== Aim of the exercise ==
Every record must be copied exactly. Leave nothing out.

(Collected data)
══════════════════════════════

(** ** The derived count on particular arguments *)

Lemma nan_argument_gives_no_count_witness :
  StandardMuscle.derive_motor_unit_count nan 0.028 = Raise ValueError
  /\ StandardMuscle.derive_motor_unit_count 500 nan = Raise ValueError.
Proof.
  split.
  - exact (nan_argument_gives_no_count nan 0.028 (or_introl eq_refl)).
  - exact (nan_argument_gives_no_count 500 nan (or_intror eq_refl)).
Defined.

(** 0.4 newtons give a quotient below one and no unit; 500 newtons give a
    quotient above one and at least one unit. *)
Lemma count_is_zero_below_one_quotient_witness :
  StandardMuscle.derive_motor_unit_count 0.4 0.028 = Ok 0
  /\ 1 <= 1011.
Proof.
  split.
  - exact (proj1 (count_is_zero_below_one_quotient 0.4 0.028 eq_refl eq_refl) eq_refl).
  - exact (proj2 (count_is_zero_below_one_quotient 500 0.028 eq_refl eq_refl)
             eq_refl 1011 eq_refl).
Defined.

(** A quarter of a newton at a conversion factor of 0.05: the divisor is
    0.883. *)
Lemma force_below_divisor_gives_no_unit_witness :
  StandardMuscle.derive_motor_unit_count 0.25 0.05 = Ok 0.
Proof.
  exact (force_below_divisor_gives_no_unit 0.25 0.05 eq_refl eq_refl).
Defined.

Lemma positive_finite_arguments_overflow_only_witness :
  StandardMuscle.derive_motor_unit_count 60 0.028 = Raise OverflowError
  \/ exists n, 0 <= n /\ StandardMuscle.derive_motor_unit_count 60 0.028 = Ok n.
Proof.
  exact (positive_finite_arguments_overflow_only 60 0.028
           eq_refl eq_refl eq_refl eq_refl).
Defined.

(** The largest float over the smallest positive one: the quotient is
    infinite and the derivation raises [OverflowError]. *)
Lemma derive_motor_unit_count_overflow :
  StandardMuscle.derive_motor_unit_count 0x1.fffffffffffffp+1023 0x1p-1074
  = Raise OverflowError.
Proof. reflexivity. Qed.

(** * Stepping a muscle made by the force-oriented preset *)

Lemma derive_motor_unit_count_nonneg (max_force force_conversion_factor : float) (n : Z) :
  (0 <? max_force)%float = true ->
  (0 <? force_conversion_factor)%float = true ->
  StandardMuscle.derive_motor_unit_count max_force force_conversion_factor = Ok n ->
  0 <= n.
Proof.
  intros Hm Hf. pose proof (quotient_not_negative _ _ Hm Hf) as Hsign.
  rewrite derive_unfold, (positive_float_not_zero _ Hf). unfold py_int.
  destruct (Prim2SF (max_force / (force_conversion_factor * 17.66)))
    as [s|s| |s m e]; cbn [int_of_spec_float not_negative] in *;
    intros Hn; try discriminate Hn; injection Hn as <-; [lia|].
  subst s. cbn [cond_Zopp]. apply Z.shiftl_nonneg. lia.
Qed.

══════════════════════════════

== Task answer ==
(** ** The derived count on particular arguments *)

Lemma nan_argument_gives_no_count_witness :
  StandardMuscle.derive_motor_unit_count nan 0.028 = Raise ValueError
  /\ StandardMuscle.derive_motor_unit_count 500 nan = Raise ValueError.
Proof.
  split.
  - exact (nan_argument_gives_no_count nan 0.028 (or_introl eq_refl)).
  - exact (nan_argument_gives_no_count 500 nan (or_intror eq_refl)).
Defined.

(** 0.4 newtons give a quotient below one and no unit; 500 newtons give a
    quotient above one and at least one unit. *)
Lemma count_is_zero_below_one_quotient_witness :
  StandardMuscle.derive_motor_unit_count 0.4 0.028 = Ok 0
  /\ 1 <= 1011.
Proof.
  split.
  - exact (proj1 (count_is_zero_below_one_quotient 0.4 0.028 eq_refl eq_refl) eq_refl).
  - exact (proj2 (count_is_zero_below_one_quotient 500 0.028 eq_refl eq_refl)
             eq_refl 1011 eq_refl).
Defined.

(** A quarter of a newton at a conversion factor of 0.05: the divisor is
    0.883. *)
Lemma force_below_divisor_gives_no_unit_witness :
  StandardMuscle.derive_motor_unit_count 0.25 0.05 = Ok 0.
Proof.
  exact (force_below_divisor_gives_no_unit 0.25 0.05 eq_refl eq_refl).
Defined.

Lemma positive_finite_arguments_overflow_only_witness :
  StandardMuscle.derive_motor_unit_count 60 0.028 = Raise OverflowError
  \/ exists n, 0 <= n /\ StandardMuscle.derive_motor_unit_count 60 0.028 = Ok n.
Proof.
  exact (positive_finite_arguments_overflow_only 60 0.028
           eq_refl eq_refl eq_refl eq_refl).
Defined.

(** The largest float over the smallest positive one: the quotient is
    infinite and the derivation raises [OverflowError]. *)
Lemma derive_motor_unit_count_overflow :
  StandardMuscle.derive_motor_unit_count 0x1.fffffffffffffp+1023 0x1p-1074
  = Raise OverflowError.
Proof. reflexivity. Qed.

(** * Stepping a muscle made by the force-oriented preset *)

Lemma derive_motor_unit_count_nonneg (max_force force_conversion_factor : float) (n : Z) :
  (0 <? max_force)%float = true ->
  (0 <? force_conversion_factor)%float = true ->
  StandardMuscle.derive_motor_unit_count max_force force_conversion_factor = Ok n ->
  0 <= n.
Proof.
  intros Hm Hf. pose proof (quotient_not_negative _ _ Hm Hf) as Hsign.
  rewrite derive_unfold, (positive_float_not_zero _ Hf). unfold py_int.
  destruct (Prim2SF (max_force / (force_conversion_factor * 17.66)))
    as [s|s| |s m e]; cbn [int_of_spec_float not_negative] in *;
    intros Hn; try discriminate Hn; injection Hn as <-; [lia|].
  subst s. cbn [cond_Zopp]. apply Z.shiftl_nonneg. lia.
Qed.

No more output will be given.